WORK ORDER:
What you return should match every entry, character for character.
Top of ENTRIES SHOWN
Lemma dropWhile_sublist {A} (p : A → bool) (l : list A) : dropWhile p l `sublist_of` l.
Proof.
  rewrite <- (takeWhile_dropWhile p l) at 2. by apply sublist_inserts_l.
Qed.

Lemma filter_sublist_mono {A} (P : A → Prop) `{∀ x, Decision (P x)} (l k : list A) :
  l `sublist_of` k → filter P l `sublist_of` filter P k.
Proof.
  induction 1 as [|x l k _ IH|x l k _ IH]; [done| |]; rewrite ?filter_cons.
  - destruct (decide (P x)); [by constructor | done].
  - destruct (decide (P x)); [by constructor | done].
Qed.

Lemma mapM_sublist {A B} (f : A → option B) (l l' : list A) (k : list B) :
  mapM f l = Some k → l' `sublist_of` l →
  ∃ k', mapM f l' = Some k' ∧ k' `sublist_of` k.
Proof.
  rewrite mapM_Some. intros Hlk Hsub. revert k Hlk.
  induction Hsub as [|x l' l _ IH|x l' l _ IH]; intros k Hlk.
  - exists []. split; [done | apply sublist_nil_l].
  - apply Forall2_cons_inv_l in Hlk as (y & k0 & Hy & Hk0 & ->).
    destruct (IH _ Hk0) as (k' & Hk' & Hsub').
    exists (y :: k'). split; [|by constructor].
    apply mapM_Some. constructor; [done | by apply mapM_Some].
  - apply Forall2_cons_inv_l in Hlk as (y & k0 & Hy & Hk0 & ->).
    destruct (IH _ Hk0) as (k' & Hk' & Hsub').
    exists k'. split; [done | by constructor].
Qed.

Lemma accepted_sublist started want c lines :
  acceptedFrom started want c lines `sublist_of` lines.
Proof.
  unfold acceptedFrom. etrans; [apply takeWhile_sublist|].
  destruct started; [done | apply dropWhile_sublist].
Qed.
Bottom of ENTRIES SHOWN
RESPONSE AREA:
Lemma dropWhile_sublist {A} (p : A → bool) (l : list A) : dropWhile p l `sublist_of` l.
Proof.
  rewrite <- (takeWhile_dropWhile p l) at 2. by apply sublist_inserts_l.
Qed.

Lemma filter_sublist_mono {A} (P : A → Prop) `{∀ x, Decision (P x)} (l k : list A) :
  l `sublist_of` k → filter P l `sublist_of` filter P k.
Proof.
  induction 1 as [|x l k _ IH|x l k _ IH]; [done| |]; rewrite ?filter_cons.
  - destruct (decide (P x)); [by constructor | done].
  - destruct (decide (P x)); [by constructor | done].
Qed.

Lemma mapM_sublist {A B} (f : A → option B) (l l' : list A) (k : list B) :
  mapM f l = Some k → l' `sublist_of` l →
  ∃ k', mapM f l' = Some k' ∧ k' `sublist_of` k.
Proof.
  rewrite mapM_Some. intros Hlk Hsub. revert k Hlk.
  induction Hsub as [|x l' l _ IH|x l' l _ IH]; intros k Hlk.
  - exists []. split; [done | apply sublist_nil_l].
  - apply Forall2_cons_inv_l in Hlk as (y & k0 & Hy & Hk0 & ->).
    destruct (IH _ Hk0) as (k' & Hk' & Hsub').
    exists (y :: k'). split; [|by constructor].
    apply mapM_Some. constructor; [done | by apply mapM_Some].
  - apply Forall2_cons_inv_l in Hlk as (y & k0 & Hy & Hk0 & ->).
    destruct (IH _ Hk0) as (k' & Hk' & Hsub').
    exists k'. split; [done | by constructor].
Qed.

Lemma accepted_sublist started want c lines :
  acceptedFrom started want c lines `sublist_of` lines.
Proof.
  unfold acceptedFrom. etrans; [apply takeWhile_sublist|].
  destruct started; [done | apply dropWhile_sublist].
Qed.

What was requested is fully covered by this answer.